• EXERCISE DESCRIPTION:
Of all the entries below, only the lines from the one with "Definition key_below (kt" up to and including the one with "Lemma load_below i" are to be duplicated exactly.

• PROVIDED MATERIAL:
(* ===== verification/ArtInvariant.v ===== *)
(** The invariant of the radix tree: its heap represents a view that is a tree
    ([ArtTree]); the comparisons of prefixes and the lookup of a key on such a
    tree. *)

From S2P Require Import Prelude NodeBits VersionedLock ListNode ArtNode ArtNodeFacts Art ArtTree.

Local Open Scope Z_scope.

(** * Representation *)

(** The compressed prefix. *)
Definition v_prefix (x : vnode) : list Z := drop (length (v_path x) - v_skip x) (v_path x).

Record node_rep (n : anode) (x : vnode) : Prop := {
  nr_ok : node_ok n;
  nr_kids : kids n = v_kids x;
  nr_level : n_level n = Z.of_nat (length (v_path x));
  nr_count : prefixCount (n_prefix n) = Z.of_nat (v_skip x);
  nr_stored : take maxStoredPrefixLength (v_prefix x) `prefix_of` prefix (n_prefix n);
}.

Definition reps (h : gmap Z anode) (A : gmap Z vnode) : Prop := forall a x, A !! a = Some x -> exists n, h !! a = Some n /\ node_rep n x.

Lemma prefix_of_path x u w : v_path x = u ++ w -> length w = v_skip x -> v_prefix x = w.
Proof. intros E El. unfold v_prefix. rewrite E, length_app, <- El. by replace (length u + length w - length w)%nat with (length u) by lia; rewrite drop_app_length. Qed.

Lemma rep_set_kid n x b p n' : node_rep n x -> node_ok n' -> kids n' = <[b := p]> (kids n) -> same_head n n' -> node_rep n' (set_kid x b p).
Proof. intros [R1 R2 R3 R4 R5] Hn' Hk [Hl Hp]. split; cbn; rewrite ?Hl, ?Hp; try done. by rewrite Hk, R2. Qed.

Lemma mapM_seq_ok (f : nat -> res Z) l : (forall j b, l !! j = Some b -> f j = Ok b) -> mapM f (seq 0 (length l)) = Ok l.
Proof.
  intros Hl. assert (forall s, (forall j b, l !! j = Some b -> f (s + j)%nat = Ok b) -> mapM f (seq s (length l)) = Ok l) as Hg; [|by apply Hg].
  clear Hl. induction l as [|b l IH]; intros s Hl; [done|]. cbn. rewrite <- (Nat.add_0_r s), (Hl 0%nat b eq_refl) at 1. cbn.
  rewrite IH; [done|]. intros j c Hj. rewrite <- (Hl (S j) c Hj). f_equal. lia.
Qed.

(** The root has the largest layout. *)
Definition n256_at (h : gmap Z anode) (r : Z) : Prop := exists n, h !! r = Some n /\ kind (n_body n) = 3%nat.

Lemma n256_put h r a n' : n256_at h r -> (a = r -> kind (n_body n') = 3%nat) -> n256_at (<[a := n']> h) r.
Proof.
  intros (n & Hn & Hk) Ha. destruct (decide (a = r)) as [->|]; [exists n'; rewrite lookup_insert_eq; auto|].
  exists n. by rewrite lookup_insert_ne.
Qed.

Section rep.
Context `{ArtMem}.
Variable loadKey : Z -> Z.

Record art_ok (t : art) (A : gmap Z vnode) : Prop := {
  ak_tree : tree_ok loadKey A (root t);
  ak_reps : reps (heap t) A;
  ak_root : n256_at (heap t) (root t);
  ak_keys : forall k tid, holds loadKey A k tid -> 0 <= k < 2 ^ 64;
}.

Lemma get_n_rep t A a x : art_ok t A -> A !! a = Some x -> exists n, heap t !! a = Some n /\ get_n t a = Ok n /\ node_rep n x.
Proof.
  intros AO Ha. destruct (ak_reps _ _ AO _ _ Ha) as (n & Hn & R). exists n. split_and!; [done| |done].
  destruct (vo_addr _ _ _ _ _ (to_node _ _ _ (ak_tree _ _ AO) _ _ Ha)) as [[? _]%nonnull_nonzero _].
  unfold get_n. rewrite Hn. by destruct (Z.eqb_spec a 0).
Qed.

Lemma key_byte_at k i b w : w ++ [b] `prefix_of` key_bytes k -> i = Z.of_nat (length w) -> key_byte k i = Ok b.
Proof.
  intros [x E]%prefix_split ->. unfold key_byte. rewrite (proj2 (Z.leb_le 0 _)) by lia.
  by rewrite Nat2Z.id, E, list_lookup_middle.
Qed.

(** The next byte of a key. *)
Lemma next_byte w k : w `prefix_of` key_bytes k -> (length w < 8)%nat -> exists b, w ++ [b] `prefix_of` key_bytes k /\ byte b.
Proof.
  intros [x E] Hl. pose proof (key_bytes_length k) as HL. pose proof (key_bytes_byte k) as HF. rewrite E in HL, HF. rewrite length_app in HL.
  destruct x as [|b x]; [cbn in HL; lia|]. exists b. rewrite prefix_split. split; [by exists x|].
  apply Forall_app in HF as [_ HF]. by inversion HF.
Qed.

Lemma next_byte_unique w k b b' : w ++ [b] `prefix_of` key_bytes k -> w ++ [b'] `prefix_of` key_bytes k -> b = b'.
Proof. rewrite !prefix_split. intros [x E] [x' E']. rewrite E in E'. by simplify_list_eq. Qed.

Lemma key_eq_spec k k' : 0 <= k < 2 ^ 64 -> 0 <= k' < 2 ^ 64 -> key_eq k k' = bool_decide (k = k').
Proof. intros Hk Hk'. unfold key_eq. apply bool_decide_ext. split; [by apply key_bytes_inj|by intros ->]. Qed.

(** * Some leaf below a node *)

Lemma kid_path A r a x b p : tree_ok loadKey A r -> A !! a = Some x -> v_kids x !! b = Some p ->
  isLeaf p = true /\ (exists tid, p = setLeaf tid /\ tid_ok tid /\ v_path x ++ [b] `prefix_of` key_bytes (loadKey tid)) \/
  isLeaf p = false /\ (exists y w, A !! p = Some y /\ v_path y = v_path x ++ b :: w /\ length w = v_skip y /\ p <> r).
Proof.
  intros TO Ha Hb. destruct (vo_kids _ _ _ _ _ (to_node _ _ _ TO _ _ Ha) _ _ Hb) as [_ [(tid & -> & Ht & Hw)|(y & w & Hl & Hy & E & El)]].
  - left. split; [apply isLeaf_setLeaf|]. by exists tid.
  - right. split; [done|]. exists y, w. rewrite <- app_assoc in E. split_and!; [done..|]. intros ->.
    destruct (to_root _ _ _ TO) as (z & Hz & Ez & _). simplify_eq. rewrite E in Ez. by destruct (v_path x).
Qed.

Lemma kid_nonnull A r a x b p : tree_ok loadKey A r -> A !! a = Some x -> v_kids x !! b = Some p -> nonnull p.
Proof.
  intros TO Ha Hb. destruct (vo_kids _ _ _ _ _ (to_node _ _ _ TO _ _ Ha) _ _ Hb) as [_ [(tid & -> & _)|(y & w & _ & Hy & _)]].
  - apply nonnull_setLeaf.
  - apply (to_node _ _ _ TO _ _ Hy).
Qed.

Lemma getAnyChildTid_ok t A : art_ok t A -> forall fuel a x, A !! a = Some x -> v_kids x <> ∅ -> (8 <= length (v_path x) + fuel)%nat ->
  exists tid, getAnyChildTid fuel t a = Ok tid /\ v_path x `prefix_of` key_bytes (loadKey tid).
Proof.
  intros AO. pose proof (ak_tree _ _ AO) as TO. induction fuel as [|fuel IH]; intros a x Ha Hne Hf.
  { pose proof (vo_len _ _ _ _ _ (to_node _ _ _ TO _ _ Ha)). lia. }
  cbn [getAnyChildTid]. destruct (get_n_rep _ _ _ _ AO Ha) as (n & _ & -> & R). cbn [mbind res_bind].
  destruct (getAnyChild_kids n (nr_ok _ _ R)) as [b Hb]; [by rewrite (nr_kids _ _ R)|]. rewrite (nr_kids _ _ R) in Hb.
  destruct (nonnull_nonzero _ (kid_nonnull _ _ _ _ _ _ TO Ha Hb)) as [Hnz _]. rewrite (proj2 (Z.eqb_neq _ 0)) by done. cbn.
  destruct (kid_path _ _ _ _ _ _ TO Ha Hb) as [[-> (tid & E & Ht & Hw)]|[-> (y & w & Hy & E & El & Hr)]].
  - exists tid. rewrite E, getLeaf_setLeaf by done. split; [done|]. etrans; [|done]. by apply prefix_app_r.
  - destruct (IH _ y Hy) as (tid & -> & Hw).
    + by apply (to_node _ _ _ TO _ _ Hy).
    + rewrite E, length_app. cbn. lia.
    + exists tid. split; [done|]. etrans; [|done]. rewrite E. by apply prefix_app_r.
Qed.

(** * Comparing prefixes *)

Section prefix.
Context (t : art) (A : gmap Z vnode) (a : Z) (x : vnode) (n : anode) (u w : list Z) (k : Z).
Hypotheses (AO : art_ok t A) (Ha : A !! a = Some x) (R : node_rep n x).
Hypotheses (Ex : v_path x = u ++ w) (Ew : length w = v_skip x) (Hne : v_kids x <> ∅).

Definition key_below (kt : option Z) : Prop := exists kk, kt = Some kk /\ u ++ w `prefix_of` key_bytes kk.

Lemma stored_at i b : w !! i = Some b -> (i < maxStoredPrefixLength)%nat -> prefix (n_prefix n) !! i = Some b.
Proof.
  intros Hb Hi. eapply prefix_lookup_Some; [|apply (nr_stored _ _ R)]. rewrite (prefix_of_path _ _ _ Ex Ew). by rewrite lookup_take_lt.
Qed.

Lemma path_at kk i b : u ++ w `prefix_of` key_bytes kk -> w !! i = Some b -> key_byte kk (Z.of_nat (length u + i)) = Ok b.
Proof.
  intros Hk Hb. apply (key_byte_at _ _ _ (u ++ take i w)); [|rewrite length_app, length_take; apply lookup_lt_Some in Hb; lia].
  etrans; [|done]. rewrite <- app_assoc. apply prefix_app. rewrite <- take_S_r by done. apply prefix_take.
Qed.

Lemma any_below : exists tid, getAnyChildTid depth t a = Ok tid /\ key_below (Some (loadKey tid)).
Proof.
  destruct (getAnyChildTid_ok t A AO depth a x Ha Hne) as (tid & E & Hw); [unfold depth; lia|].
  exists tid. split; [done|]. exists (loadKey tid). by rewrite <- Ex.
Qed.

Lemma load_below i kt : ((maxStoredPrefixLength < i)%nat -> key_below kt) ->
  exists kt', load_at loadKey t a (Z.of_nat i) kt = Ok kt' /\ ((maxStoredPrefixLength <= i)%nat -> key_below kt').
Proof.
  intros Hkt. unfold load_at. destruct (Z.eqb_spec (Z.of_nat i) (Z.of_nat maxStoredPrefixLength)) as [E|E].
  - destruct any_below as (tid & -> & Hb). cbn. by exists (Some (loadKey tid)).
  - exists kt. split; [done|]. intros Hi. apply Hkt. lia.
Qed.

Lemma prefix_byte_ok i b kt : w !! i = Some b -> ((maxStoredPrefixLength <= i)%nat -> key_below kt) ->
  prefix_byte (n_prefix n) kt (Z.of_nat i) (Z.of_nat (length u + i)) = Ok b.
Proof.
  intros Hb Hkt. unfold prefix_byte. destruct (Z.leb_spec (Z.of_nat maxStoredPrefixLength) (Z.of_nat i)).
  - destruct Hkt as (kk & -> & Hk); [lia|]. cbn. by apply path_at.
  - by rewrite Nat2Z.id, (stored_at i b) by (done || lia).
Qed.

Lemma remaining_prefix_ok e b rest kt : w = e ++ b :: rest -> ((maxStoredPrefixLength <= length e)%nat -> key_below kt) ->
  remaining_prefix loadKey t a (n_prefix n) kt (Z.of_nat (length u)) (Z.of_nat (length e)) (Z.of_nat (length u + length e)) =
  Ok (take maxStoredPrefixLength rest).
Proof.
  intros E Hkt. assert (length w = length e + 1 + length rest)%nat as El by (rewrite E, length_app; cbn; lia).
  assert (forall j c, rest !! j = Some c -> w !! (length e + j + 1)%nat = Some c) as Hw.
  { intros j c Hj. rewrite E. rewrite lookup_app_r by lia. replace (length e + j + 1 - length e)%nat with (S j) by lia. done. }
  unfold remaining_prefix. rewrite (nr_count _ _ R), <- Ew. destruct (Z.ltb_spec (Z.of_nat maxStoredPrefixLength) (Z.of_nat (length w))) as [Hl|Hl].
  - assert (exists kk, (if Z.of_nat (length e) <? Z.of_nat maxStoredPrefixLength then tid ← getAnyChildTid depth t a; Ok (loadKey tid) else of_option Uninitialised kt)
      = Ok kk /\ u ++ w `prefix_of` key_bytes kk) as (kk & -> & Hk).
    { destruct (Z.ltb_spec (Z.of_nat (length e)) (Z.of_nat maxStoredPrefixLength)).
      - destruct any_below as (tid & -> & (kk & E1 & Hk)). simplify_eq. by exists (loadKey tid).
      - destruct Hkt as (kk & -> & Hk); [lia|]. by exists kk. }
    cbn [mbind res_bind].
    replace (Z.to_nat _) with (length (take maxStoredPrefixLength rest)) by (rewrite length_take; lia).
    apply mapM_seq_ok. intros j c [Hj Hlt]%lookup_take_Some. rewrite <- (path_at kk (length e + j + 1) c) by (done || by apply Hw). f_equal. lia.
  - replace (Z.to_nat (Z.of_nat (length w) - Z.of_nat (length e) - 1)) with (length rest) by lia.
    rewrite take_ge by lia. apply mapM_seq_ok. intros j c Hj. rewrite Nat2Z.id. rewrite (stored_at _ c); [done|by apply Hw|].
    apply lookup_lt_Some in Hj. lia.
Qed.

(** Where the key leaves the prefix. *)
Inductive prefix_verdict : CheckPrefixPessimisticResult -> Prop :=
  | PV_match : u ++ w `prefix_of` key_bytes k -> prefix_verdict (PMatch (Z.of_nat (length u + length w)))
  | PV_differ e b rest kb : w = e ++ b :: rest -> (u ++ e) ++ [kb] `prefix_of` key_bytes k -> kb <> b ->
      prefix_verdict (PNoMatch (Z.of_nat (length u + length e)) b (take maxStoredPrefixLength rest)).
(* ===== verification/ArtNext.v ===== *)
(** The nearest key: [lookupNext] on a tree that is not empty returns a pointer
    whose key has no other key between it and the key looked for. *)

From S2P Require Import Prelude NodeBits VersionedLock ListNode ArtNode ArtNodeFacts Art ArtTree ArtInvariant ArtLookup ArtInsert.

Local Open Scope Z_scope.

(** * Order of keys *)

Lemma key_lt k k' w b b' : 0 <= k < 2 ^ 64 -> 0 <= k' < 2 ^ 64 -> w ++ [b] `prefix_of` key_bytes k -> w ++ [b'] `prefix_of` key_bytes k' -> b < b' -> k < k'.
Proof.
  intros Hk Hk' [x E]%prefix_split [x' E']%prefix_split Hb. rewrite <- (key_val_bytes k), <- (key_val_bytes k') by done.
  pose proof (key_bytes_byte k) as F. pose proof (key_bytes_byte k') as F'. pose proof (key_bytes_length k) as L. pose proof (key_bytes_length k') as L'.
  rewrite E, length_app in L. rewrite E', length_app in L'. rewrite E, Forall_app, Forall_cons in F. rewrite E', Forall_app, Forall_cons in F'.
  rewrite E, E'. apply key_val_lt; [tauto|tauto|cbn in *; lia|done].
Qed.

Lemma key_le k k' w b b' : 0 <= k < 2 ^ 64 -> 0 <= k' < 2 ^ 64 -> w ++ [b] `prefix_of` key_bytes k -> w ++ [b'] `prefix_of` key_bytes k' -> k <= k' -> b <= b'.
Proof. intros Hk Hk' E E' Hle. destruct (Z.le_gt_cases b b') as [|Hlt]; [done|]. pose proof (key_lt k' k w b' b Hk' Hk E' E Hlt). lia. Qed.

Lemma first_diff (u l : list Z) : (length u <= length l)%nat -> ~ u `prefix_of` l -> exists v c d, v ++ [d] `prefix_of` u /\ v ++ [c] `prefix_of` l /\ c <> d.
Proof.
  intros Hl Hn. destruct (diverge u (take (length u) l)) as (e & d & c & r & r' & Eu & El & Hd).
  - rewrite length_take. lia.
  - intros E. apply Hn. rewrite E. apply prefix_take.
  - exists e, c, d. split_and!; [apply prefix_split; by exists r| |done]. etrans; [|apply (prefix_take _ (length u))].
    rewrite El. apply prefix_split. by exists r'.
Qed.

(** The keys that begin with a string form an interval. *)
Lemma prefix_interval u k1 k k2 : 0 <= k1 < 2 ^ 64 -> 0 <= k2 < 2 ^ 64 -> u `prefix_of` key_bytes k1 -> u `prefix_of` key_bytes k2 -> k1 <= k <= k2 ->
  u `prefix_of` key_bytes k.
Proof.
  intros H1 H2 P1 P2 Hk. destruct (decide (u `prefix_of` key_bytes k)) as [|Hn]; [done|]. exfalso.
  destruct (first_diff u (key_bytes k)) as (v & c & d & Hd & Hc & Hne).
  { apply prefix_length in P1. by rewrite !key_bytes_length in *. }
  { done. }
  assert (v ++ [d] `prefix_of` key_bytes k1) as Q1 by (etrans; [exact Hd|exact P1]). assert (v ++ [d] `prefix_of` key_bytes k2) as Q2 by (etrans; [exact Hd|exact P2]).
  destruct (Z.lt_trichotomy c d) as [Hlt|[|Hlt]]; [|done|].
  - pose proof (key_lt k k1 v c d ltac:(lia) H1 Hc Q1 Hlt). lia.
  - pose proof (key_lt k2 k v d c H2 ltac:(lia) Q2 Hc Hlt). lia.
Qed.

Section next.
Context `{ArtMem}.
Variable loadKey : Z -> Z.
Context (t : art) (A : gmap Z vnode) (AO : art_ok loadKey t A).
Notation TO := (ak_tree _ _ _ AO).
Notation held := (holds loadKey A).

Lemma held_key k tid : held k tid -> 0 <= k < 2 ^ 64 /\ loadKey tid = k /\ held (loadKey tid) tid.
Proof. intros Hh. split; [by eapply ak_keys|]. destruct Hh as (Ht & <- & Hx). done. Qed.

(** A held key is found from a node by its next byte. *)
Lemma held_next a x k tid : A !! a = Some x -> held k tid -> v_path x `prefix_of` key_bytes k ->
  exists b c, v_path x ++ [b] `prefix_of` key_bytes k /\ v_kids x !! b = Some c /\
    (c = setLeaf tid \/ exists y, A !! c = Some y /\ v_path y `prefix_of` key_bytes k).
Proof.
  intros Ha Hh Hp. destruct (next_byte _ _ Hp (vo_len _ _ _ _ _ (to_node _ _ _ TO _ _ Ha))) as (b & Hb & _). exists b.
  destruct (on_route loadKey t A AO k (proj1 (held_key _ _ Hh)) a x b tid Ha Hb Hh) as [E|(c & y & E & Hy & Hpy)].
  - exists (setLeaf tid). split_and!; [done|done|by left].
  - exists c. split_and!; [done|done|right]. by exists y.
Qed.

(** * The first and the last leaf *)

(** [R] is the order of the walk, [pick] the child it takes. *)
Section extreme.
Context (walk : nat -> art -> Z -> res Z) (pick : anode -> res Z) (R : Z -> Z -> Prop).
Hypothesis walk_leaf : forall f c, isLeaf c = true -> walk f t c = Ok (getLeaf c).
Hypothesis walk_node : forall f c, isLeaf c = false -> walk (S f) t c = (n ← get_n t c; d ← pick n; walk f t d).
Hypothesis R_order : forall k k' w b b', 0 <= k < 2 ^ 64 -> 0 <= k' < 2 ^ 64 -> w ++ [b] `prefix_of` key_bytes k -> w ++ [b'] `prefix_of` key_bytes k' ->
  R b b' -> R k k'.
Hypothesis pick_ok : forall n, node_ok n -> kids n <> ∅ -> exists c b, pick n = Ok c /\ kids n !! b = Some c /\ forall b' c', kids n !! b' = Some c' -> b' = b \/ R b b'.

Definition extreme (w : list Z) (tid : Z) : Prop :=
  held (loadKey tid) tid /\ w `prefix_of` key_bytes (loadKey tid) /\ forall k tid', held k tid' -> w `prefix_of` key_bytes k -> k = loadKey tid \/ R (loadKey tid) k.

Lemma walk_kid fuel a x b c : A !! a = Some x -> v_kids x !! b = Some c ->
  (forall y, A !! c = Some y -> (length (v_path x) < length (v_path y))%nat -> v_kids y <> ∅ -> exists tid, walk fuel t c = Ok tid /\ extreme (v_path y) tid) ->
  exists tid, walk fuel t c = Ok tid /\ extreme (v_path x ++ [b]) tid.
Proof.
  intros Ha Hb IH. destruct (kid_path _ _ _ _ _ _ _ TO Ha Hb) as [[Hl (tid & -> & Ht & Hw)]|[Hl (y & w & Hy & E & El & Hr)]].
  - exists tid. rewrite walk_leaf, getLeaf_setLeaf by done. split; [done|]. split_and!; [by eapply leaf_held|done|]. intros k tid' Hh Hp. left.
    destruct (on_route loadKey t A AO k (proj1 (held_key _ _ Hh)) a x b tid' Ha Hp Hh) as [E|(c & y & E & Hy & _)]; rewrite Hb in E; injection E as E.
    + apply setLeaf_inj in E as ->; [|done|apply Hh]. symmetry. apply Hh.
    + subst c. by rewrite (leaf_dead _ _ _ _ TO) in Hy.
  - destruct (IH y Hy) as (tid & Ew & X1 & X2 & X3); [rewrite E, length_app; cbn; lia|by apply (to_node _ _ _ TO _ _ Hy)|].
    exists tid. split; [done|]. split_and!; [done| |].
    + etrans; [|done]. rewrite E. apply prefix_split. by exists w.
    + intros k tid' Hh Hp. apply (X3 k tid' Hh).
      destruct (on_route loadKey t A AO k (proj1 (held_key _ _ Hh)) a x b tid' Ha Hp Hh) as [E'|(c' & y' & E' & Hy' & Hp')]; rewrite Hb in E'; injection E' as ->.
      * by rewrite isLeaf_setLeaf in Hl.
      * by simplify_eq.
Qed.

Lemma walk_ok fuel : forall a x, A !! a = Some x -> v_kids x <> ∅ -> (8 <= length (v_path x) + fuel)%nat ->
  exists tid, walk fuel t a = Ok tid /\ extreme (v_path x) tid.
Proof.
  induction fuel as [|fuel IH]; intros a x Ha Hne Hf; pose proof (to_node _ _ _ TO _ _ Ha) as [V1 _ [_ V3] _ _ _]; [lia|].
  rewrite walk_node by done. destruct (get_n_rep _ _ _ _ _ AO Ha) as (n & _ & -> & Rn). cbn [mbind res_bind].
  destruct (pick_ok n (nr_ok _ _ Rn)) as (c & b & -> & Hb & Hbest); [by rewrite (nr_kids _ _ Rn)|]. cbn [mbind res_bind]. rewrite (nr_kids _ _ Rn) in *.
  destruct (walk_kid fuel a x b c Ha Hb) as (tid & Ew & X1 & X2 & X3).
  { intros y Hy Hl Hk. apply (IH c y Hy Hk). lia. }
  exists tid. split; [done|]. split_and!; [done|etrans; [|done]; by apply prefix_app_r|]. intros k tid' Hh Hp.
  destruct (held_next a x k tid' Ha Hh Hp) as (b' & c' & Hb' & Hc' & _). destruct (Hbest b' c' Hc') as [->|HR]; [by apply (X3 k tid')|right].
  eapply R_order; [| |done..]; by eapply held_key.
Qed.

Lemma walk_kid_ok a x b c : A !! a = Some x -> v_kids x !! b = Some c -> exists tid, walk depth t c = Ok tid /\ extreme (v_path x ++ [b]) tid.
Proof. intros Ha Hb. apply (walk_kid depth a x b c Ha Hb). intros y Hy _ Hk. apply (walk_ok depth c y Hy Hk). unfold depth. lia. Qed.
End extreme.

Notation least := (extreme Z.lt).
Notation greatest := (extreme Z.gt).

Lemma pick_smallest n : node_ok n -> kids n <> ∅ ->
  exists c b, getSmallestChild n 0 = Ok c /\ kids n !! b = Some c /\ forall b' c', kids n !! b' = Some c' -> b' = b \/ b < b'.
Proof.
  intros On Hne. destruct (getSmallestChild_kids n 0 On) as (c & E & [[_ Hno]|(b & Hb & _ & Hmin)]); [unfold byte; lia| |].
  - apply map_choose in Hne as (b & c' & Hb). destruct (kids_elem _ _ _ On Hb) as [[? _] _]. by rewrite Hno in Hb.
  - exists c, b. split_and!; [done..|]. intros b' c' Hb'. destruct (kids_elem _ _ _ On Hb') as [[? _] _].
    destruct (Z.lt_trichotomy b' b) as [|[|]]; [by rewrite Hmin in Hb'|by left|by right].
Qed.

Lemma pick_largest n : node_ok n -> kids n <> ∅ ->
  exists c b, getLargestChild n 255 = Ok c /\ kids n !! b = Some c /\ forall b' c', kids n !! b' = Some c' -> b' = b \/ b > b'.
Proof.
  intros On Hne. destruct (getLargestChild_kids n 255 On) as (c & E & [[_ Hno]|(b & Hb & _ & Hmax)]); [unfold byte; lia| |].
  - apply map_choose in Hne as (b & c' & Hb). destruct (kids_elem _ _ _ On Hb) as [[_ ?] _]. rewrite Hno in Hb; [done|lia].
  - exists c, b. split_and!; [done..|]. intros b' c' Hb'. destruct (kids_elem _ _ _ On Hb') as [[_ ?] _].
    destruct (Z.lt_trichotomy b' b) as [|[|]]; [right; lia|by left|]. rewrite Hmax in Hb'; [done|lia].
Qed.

• REPLY TO THE TASK:
Definition key_below (kt : option Z) : Prop := exists kk, kt = Some kk /\ u ++ w `prefix_of` key_bytes kk.

Lemma stored_at i b : w !! i = Some b -> (i < maxStoredPrefixLength)%nat -> prefix (n_prefix n) !! i = Some b.
Proof.
  intros Hb Hi. eapply prefix_lookup_Some; [|apply (nr_stored _ _ R)]. rewrite (prefix_of_path _ _ _ Ex Ew). by rewrite lookup_take_lt.
Qed.

Lemma path_at kk i b : u ++ w `prefix_of` key_bytes kk -> w !! i = Some b -> key_byte kk (Z.of_nat (length u + i)) = Ok b.
Proof.
  intros Hk Hb. apply (key_byte_at _ _ _ (u ++ take i w)); [|rewrite length_app, length_take; apply lookup_lt_Some in Hb; lia].
  etrans; [|done]. rewrite <- app_assoc. apply prefix_app. rewrite <- take_S_r by done. apply prefix_take.
Qed.

Lemma any_below : exists tid, getAnyChildTid depth t a = Ok tid /\ key_below (Some (loadKey tid)).
Proof.
  destruct (getAnyChildTid_ok t A AO depth a x Ha Hne) as (tid & E & Hw); [unfold depth; lia|].
  exists tid. split; [done|]. exists (loadKey tid). by rewrite <- Ex.
Qed.

Lemma load_below i kt : ((maxStoredPrefixLength < i)%nat -> key_below kt) ->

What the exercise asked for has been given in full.